*** Dataset content Section Begins ***
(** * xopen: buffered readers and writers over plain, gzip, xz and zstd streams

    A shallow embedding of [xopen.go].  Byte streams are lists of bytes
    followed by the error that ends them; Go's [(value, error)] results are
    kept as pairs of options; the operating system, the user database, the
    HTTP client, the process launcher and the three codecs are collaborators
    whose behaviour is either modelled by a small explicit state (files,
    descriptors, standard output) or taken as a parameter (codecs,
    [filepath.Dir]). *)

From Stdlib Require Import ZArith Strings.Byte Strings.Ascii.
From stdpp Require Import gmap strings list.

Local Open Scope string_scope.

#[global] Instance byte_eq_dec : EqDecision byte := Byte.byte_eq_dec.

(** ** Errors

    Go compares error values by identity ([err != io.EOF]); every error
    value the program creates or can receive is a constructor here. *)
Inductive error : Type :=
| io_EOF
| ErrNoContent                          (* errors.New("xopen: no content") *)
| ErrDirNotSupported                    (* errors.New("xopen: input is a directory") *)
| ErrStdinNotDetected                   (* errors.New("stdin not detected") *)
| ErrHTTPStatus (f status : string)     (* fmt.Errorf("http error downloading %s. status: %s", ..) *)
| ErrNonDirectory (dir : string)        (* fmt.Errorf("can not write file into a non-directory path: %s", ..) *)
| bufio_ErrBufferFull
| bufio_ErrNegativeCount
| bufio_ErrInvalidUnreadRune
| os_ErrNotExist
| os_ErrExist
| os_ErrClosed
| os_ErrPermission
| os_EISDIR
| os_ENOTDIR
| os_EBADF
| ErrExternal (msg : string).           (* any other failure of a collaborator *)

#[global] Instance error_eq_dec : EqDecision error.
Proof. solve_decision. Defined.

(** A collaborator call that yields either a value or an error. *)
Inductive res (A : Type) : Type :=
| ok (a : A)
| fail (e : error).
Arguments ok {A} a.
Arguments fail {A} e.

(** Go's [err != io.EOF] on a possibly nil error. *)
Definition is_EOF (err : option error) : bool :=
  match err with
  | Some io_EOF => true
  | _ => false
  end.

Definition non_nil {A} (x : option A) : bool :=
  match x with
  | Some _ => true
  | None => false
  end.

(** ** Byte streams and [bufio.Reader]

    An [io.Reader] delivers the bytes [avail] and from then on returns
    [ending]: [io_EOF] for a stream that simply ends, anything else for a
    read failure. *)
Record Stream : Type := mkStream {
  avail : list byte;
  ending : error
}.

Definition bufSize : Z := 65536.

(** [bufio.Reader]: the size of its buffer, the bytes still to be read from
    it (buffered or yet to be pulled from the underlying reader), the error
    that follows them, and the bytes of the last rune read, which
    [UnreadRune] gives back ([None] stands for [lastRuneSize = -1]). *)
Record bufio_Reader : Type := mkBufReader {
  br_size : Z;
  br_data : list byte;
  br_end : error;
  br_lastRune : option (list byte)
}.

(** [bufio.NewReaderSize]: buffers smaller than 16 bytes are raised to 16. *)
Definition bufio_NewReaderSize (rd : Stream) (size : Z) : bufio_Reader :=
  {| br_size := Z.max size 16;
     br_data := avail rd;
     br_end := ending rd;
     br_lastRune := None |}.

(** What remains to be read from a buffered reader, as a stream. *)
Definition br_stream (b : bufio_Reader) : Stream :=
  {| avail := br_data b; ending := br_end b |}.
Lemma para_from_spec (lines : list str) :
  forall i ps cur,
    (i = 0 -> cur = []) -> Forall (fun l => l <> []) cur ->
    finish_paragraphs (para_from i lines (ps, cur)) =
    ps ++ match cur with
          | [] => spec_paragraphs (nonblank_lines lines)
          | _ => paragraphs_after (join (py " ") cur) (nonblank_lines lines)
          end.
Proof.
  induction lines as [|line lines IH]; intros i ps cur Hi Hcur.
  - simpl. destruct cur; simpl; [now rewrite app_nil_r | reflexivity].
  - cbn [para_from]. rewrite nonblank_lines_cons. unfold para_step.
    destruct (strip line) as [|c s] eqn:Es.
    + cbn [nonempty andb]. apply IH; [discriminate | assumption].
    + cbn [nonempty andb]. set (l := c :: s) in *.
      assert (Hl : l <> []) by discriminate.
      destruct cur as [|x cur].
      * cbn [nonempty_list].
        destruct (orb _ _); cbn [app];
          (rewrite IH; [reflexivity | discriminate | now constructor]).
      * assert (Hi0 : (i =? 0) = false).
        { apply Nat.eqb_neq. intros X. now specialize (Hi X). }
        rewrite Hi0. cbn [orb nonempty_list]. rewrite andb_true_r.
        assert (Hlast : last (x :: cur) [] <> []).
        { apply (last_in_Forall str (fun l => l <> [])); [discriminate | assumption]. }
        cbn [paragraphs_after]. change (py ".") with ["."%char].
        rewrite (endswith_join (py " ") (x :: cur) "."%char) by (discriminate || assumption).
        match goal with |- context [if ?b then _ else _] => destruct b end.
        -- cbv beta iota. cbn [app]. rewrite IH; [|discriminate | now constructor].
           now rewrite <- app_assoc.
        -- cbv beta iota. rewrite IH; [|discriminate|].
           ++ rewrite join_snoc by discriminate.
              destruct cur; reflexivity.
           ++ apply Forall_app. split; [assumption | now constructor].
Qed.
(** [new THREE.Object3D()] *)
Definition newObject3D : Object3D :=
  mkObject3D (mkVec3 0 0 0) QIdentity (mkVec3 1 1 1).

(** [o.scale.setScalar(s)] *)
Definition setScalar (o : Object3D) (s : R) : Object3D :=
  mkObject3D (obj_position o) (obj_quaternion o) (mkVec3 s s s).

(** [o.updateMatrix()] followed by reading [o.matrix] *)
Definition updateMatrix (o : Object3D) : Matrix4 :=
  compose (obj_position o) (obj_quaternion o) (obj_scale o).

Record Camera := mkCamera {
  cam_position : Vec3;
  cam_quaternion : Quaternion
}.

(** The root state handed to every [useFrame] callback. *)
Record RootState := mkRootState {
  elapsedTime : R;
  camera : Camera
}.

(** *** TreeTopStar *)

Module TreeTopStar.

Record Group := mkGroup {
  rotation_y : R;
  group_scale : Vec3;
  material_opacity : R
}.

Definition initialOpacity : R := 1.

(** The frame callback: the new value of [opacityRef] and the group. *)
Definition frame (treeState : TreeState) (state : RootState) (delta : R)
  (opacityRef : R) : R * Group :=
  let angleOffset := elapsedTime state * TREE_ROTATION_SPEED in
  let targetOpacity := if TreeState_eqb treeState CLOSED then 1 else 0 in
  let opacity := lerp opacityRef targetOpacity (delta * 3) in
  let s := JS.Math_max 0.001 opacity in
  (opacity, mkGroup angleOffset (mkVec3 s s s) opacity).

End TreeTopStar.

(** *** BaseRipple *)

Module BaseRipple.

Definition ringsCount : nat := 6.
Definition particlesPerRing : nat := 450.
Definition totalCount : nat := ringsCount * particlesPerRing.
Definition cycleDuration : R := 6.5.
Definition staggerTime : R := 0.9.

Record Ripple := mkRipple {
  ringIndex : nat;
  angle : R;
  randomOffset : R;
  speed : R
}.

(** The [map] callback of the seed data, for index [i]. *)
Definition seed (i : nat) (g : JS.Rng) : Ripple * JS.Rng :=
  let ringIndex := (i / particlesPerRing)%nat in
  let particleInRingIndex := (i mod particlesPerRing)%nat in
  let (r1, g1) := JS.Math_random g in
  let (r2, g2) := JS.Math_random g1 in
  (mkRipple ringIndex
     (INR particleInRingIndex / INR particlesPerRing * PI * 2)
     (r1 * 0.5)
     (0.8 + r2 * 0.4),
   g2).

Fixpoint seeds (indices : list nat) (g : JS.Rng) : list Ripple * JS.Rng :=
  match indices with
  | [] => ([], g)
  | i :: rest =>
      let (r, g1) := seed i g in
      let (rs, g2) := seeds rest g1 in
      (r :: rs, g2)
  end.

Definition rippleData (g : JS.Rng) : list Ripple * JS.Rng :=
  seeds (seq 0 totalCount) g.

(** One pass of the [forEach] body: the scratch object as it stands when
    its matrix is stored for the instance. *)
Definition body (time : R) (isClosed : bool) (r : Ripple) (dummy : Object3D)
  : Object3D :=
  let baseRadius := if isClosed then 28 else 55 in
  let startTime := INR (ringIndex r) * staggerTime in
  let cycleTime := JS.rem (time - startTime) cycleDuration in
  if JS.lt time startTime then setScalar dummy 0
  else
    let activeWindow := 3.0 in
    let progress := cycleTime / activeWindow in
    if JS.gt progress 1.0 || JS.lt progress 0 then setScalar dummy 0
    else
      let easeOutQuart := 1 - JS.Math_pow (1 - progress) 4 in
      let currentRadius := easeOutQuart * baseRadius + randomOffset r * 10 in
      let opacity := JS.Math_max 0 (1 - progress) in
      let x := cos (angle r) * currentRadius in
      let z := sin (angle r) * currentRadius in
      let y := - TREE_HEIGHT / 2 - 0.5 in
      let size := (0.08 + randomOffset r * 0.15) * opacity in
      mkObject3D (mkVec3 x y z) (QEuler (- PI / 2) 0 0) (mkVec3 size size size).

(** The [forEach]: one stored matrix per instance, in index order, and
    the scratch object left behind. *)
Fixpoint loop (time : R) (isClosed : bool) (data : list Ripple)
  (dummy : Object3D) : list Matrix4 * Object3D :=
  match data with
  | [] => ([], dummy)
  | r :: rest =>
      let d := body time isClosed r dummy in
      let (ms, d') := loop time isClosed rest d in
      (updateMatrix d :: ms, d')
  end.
*** Dataset content Section Ends ***
Required work:
What are the lines, exactly as written above, from the line with "From stdpp Require Import gmap strings list." to the line with "(dir : string)", both included? Output only those.

Task answer:
From stdpp Require Import gmap strings list.

Local Open Scope string_scope.

#[global] Instance byte_eq_dec : EqDecision byte := Byte.byte_eq_dec.

(** ** Errors

    Go compares error values by identity ([err != io.EOF]); every error
    value the program creates or can receive is a constructor here. *)
Inductive error : Type :=
| io_EOF
| ErrNoContent                          (* errors.New("xopen: no content") *)
| ErrDirNotSupported                    (* errors.New("xopen: input is a directory") *)
| ErrStdinNotDetected                   (* errors.New("stdin not detected") *)
| ErrHTTPStatus (f status : string)     (* fmt.Errorf("http error downloading %s. status: %s", ..) *)
| ErrNonDirectory (dir : string)        (* fmt.Errorf("can not write file into a non-directory path: %s", ..) *)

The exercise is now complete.